Ian Piumarta ian.piumarta at inria.fr
Thu Aug 22 23:04:01 UTC 2002


On 22 Aug 2002, Konrad Hinsen wrote:
> 
> So I suppose it is the programmer's task to define what goes into
> a change set?

I'm going to answer this from a slightly different angle to the two
replies I've seen so far (since I can't quite figure out from which angle
the original question was asked).

Stuff goes into a change set automatically.  Whenever you make a change,
that change gets logged and inerted into the current change set.  
Automatically.  You don't have to do anything explicit to "define" "what"
goes into the change set: everything goes in.

> On what level do change sets work? Class, method, code line... ?

All of the above.  (Changes to methods, no matter how minimal, are
considered as a completely new definition of the method.)

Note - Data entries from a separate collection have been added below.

(** * Project builder MCP server: merge engine, state store, subscriber hub

    A shallow embedding of the state-synchronisation core of the server:

    - [utils/file_manager.py]: [deep_merge_dict], [update_json_file] and
      the small on-disk document store they work on;
    - [utils/broadcast_manager.py]: the set [connected_frontends],
      [broadcast_to_frontends], the [keep_alive] probe and the poll loop
      [watch_current_project_file];
    - [server_mcp_sdk.py]: the global [current_project_data] with its
      [state_version] counter, the four mutating command handlers and the
      background task [periodic_broadcast].

    Python values are modelled as a tree of JSON data.  Python integers are
    [Z]; floating point numbers are not part of the embedding.  Dictionaries
    are association lists in insertion order, as the interpreter keeps
    them. *)

From stdpp Require Import base strings list gmap.
From Stdlib Require Import ZArith Lia.

Open Scope string_scope.
Open Scope list_scope.

(* ================================================================== *)
(** ** JSON values as Python sees them *)
(* ================================================================== *)

Module Json.

Unset Elimination Schemes.
Inductive value : Type :=
| VNone
| VBool (b : bool)
| VInt (n : Z)
| VStr (s : string)
| VList (items : list value)
| VDict (entries : list (string * value)).
Set Elimination Schemes.

Abbreviation dict := (list (string * value)).

(** Induction over the nesting of lists and dictionaries. *)
Section value_induction.
Variable P : value → Prop.
Hypothesis HNone : P VNone.
Hypothesis HBool : ∀ b, P (VBool b).
Hypothesis HInt : ∀ n, P (VInt n).
Hypothesis HStr : ∀ s, P (VStr s).
Hypothesis HList : ∀ items, Forall P items → P (VList items).
Hypothesis HDict : ∀ entries, Forall (λ kv, P kv.2) entries → P (VDict entries).

Fixpoint value_ind (v : value) : P v :=
  match v with
  | VNone => HNone
  | VBool b => HBool b
  | VInt n => HInt n
  | VStr s => HStr s
  | VList items =>
      HList items
        ((fix all (l : list value) : Forall P l :=
            match l with
            | [] => Forall_nil_2 P
            | x :: l' => Forall_cons_2 P x l' (value_ind x) (all l')
            end) items)
  | VDict entries =>
      HDict entries
        ((fix all (l : dict) : Forall (λ kv, P kv.2) l :=
            match l with
            | [] => Forall_nil_2 _
            | kv :: l' => Forall_cons_2 (λ kv, P kv.2) kv l' (value_ind kv.2) (all l')
            end) entries)
  end.
End value_induction.

Definition is_dict (v : value) : bool :=
  match v with VDict _ => true | _ => false end.

Definition is_list (v : value) : bool :=
  match v with VList _ => true | _ => false end.

Definition is_str (v : value) : bool :=
  match v with VStr _ => true | _ => false end.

Looking at this from the other angle: change sets normally work on the
project level.  When you create and enter a new project, that project has
its own change set into which changes made in that project are logged.  
Projects remember to which change set changes made within them should be
logged, so things don't get confusing if you work on several thing in
several different projects.

You can, however, use a "change sorter" to change the "active" change set
(the one into which changes are logged in the current project) at any
time, and to delete any changes that you think are no longer relevant.
There is also a "dual change sorter" which you can use to move/copy
changes between change sets.

In summary: change sets do almost all of the work of preparing a
"distribution" of whatever you're working on, without you having to do
anything explicit beyond a little "tidying up" using a change sorter just
before you file-out the finished gizmo.

Sorry if all of that was obvious.  I just thought that maybe the question
might have been coming from "another direction".